Assignment:
Below are several records. Retype exactly those lines running from the one with "notify_game_start white black p." through the one with "Ok (r.1, mkCreated white black r.2).", end lines included, and no others.

+++ Provided data +++

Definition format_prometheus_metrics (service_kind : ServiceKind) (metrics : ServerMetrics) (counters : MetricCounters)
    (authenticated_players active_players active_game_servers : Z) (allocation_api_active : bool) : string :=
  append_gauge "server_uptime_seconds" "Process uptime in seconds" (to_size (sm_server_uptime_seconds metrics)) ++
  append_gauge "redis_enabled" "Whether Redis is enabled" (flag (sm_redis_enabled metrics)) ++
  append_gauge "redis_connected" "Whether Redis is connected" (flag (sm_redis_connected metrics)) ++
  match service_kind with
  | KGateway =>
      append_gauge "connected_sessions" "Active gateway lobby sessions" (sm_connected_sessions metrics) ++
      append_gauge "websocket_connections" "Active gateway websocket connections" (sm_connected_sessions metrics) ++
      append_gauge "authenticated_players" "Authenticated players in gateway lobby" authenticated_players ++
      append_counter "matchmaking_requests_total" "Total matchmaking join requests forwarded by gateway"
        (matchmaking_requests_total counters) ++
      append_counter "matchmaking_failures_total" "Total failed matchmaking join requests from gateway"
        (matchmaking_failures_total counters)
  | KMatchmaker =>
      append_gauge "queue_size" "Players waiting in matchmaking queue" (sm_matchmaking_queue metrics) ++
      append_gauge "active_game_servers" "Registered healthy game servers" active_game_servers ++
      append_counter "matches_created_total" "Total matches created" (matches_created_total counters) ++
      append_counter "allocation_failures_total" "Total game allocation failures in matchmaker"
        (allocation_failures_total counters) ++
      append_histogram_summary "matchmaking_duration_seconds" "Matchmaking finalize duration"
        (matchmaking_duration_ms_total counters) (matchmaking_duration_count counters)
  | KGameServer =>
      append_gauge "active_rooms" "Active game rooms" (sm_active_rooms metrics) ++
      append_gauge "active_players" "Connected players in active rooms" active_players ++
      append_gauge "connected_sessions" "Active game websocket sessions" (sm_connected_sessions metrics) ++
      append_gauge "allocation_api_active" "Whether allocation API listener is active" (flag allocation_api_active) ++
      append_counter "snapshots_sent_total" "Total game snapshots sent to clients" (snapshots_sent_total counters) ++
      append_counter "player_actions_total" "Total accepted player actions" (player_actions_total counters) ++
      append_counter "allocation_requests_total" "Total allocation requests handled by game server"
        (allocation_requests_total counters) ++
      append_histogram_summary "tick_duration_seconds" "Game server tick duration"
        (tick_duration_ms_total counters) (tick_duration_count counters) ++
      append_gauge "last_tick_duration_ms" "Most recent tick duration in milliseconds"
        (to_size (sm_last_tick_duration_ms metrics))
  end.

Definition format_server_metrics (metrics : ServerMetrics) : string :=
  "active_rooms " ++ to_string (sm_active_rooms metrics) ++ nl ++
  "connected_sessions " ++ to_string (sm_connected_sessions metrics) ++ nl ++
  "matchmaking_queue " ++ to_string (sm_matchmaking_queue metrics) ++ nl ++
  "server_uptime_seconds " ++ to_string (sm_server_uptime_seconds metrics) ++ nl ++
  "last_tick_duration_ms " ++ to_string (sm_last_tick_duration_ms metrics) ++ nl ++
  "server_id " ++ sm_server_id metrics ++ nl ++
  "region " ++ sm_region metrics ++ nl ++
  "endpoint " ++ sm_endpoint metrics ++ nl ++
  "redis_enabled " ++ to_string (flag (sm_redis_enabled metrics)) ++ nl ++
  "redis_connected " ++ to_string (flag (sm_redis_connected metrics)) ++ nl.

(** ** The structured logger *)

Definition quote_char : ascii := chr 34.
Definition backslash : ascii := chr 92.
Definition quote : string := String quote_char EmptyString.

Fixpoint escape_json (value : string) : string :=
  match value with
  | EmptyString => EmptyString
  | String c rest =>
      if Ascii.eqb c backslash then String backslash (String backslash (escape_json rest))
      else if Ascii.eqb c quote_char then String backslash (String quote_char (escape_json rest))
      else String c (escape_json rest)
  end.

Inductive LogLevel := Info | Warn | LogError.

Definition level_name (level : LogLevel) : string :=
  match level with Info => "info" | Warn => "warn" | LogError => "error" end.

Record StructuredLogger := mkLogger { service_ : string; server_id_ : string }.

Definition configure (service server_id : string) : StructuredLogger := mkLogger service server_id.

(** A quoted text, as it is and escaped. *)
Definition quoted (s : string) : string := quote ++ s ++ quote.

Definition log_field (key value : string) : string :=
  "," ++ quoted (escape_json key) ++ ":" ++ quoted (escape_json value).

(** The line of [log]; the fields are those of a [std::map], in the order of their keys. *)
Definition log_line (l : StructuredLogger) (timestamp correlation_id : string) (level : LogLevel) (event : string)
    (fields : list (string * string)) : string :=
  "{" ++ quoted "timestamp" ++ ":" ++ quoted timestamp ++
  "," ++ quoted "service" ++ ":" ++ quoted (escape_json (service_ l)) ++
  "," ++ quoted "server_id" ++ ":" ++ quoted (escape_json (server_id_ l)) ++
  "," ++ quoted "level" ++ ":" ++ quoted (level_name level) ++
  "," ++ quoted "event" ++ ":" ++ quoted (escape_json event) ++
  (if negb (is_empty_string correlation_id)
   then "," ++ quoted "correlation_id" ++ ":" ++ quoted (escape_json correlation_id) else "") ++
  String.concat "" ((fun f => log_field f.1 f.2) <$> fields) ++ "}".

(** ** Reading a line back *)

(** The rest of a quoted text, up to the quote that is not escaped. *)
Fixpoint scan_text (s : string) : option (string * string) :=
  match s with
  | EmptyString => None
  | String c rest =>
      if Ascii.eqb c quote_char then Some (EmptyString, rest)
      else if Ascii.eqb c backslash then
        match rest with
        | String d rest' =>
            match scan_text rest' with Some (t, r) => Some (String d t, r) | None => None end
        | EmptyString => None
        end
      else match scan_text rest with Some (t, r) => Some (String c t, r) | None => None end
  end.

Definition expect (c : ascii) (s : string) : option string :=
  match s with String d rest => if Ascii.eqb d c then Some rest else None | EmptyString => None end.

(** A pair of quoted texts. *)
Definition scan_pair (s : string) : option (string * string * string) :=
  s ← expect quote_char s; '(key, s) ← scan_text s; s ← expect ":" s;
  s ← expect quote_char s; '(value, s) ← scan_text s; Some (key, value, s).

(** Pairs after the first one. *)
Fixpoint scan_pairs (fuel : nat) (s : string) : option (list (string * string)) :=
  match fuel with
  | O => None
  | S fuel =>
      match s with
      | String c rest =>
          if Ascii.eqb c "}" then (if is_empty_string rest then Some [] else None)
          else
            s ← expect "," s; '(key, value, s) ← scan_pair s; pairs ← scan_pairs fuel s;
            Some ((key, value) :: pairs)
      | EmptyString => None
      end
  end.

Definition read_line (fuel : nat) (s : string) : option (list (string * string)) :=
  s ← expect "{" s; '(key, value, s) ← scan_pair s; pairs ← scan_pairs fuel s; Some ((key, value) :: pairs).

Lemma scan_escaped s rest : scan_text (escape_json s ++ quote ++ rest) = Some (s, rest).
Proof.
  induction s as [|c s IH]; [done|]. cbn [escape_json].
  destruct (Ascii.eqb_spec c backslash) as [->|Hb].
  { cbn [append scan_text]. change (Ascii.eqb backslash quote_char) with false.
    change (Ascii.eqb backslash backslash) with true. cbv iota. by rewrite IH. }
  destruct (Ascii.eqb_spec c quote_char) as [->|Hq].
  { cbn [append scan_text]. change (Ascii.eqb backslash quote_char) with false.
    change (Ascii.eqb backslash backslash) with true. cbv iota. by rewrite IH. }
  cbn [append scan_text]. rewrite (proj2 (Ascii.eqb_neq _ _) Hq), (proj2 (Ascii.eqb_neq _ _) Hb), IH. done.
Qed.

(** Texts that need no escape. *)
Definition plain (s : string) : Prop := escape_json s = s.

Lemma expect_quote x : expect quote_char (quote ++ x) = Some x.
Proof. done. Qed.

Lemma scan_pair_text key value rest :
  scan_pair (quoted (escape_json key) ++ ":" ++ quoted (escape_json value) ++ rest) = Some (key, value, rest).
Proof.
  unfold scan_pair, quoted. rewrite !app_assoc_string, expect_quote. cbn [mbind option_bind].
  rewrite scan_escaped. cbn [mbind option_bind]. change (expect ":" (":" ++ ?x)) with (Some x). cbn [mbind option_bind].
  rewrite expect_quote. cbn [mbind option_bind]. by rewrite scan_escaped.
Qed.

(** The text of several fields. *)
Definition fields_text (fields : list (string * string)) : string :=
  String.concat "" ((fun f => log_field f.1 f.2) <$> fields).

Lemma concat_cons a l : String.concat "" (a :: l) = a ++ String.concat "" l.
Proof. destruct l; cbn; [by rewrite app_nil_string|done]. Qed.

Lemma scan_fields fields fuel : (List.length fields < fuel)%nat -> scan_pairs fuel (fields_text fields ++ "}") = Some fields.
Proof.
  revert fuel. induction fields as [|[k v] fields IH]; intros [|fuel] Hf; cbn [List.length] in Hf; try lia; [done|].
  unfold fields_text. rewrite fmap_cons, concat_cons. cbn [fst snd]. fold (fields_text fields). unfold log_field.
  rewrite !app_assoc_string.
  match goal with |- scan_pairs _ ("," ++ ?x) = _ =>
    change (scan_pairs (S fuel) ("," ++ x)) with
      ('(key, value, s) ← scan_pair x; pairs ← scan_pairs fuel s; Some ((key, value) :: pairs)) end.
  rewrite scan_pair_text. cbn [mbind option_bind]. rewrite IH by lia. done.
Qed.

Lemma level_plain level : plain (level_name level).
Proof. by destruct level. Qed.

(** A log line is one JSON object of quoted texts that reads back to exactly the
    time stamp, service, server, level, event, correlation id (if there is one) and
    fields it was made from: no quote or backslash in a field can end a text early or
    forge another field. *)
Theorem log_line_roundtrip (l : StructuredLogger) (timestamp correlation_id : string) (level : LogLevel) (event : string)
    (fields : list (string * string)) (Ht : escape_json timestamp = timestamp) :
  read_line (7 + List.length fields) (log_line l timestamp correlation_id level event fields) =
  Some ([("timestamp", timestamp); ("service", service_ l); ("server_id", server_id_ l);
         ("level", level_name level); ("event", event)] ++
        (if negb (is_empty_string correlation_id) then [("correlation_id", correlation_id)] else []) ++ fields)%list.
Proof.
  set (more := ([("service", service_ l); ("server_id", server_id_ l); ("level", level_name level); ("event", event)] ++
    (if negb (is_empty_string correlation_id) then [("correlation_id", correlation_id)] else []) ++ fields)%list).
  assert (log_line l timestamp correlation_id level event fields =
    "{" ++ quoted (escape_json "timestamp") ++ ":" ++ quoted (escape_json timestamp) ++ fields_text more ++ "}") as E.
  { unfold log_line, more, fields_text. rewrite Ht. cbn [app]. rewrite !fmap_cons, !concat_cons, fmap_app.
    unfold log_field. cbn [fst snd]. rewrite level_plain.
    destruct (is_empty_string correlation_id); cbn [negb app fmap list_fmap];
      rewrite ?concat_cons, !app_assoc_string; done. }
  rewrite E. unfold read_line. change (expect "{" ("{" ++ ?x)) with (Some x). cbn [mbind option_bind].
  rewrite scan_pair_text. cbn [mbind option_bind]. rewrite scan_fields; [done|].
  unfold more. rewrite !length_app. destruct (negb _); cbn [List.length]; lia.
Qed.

+++
+++ Provided data +++

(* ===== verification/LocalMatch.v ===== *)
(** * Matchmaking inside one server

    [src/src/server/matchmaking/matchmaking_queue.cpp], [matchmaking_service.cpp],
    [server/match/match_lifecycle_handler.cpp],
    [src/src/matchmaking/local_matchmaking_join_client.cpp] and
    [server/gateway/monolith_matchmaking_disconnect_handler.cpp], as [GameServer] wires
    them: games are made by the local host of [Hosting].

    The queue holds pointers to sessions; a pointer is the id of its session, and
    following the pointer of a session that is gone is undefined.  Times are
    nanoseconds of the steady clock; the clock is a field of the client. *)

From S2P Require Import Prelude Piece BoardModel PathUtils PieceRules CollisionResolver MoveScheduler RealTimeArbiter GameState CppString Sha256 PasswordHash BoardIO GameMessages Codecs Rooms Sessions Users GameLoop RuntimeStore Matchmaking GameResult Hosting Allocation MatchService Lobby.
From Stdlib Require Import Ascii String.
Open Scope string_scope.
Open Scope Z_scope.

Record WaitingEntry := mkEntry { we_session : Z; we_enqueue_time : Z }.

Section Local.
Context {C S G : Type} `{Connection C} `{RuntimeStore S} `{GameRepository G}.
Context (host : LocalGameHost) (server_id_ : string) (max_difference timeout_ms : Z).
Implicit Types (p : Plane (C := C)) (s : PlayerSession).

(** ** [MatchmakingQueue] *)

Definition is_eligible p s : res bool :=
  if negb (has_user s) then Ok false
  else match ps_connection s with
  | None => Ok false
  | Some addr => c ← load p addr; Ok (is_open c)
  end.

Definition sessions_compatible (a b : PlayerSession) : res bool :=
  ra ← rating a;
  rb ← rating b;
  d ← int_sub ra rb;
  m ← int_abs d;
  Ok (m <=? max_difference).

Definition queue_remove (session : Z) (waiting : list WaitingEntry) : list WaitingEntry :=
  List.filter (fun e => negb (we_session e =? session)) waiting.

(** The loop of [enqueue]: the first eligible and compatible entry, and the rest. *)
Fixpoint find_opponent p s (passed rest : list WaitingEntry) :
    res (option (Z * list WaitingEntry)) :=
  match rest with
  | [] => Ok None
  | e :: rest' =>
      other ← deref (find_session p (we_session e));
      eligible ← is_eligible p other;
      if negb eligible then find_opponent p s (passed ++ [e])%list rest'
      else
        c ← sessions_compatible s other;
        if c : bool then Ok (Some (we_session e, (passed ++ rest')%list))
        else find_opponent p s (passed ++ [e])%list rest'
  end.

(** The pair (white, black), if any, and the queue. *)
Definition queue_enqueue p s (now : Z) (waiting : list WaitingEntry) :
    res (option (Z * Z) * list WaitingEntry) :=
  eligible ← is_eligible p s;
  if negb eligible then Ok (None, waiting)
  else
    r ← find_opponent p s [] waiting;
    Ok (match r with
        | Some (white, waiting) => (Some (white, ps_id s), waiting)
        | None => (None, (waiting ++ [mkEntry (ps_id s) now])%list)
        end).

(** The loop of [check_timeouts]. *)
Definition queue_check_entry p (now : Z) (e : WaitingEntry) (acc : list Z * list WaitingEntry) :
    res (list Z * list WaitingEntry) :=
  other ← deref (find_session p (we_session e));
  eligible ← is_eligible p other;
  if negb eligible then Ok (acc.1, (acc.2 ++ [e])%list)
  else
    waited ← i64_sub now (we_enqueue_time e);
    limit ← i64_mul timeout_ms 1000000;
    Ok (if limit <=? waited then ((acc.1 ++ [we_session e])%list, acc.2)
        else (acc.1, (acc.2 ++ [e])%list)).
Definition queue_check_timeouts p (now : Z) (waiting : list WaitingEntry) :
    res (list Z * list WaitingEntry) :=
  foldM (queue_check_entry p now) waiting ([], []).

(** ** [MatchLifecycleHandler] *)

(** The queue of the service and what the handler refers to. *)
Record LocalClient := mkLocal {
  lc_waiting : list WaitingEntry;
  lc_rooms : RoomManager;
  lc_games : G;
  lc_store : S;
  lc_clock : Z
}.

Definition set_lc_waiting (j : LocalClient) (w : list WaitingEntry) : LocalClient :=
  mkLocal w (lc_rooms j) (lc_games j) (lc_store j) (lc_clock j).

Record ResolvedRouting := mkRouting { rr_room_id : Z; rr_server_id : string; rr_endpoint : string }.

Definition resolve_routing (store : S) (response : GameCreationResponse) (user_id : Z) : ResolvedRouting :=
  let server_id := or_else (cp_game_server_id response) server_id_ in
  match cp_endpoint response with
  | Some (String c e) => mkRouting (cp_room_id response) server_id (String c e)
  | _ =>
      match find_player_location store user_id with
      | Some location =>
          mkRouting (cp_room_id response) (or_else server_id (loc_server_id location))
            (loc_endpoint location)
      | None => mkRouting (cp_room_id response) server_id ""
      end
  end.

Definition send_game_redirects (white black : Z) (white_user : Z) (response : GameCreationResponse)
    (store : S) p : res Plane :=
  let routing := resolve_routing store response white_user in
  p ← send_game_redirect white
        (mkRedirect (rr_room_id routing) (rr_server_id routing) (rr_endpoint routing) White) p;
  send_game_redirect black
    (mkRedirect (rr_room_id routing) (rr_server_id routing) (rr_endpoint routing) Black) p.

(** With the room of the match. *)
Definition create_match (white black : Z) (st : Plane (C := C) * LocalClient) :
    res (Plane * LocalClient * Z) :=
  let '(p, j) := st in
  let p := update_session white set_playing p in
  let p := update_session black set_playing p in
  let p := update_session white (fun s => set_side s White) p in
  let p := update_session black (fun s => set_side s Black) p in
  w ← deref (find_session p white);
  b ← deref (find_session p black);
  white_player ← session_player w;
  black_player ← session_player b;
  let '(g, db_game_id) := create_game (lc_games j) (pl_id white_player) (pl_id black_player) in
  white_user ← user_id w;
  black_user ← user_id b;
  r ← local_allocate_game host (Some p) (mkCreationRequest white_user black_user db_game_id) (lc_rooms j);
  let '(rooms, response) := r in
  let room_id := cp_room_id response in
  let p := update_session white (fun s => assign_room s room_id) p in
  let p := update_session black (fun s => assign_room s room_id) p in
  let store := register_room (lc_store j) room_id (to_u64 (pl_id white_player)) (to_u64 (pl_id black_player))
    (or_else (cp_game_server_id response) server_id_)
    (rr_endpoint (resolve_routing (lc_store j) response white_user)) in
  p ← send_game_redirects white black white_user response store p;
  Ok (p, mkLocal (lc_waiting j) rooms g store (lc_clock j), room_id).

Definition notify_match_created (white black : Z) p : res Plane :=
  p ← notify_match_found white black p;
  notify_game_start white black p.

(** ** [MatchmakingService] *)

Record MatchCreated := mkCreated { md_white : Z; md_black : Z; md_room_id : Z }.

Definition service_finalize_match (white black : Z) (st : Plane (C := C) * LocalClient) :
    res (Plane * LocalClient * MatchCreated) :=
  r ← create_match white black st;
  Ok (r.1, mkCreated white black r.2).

+++

Output below:
  notify_game_start white black p.

(** ** [MatchmakingService] *)

Record MatchCreated := mkCreated { md_white : Z; md_black : Z; md_room_id : Z }.

Definition service_finalize_match (white black : Z) (st : Plane (C := C) * LocalClient) :
    res (Plane * LocalClient * MatchCreated) :=
  r ← create_match white black st;
  Ok (r.1, mkCreated white black r.2).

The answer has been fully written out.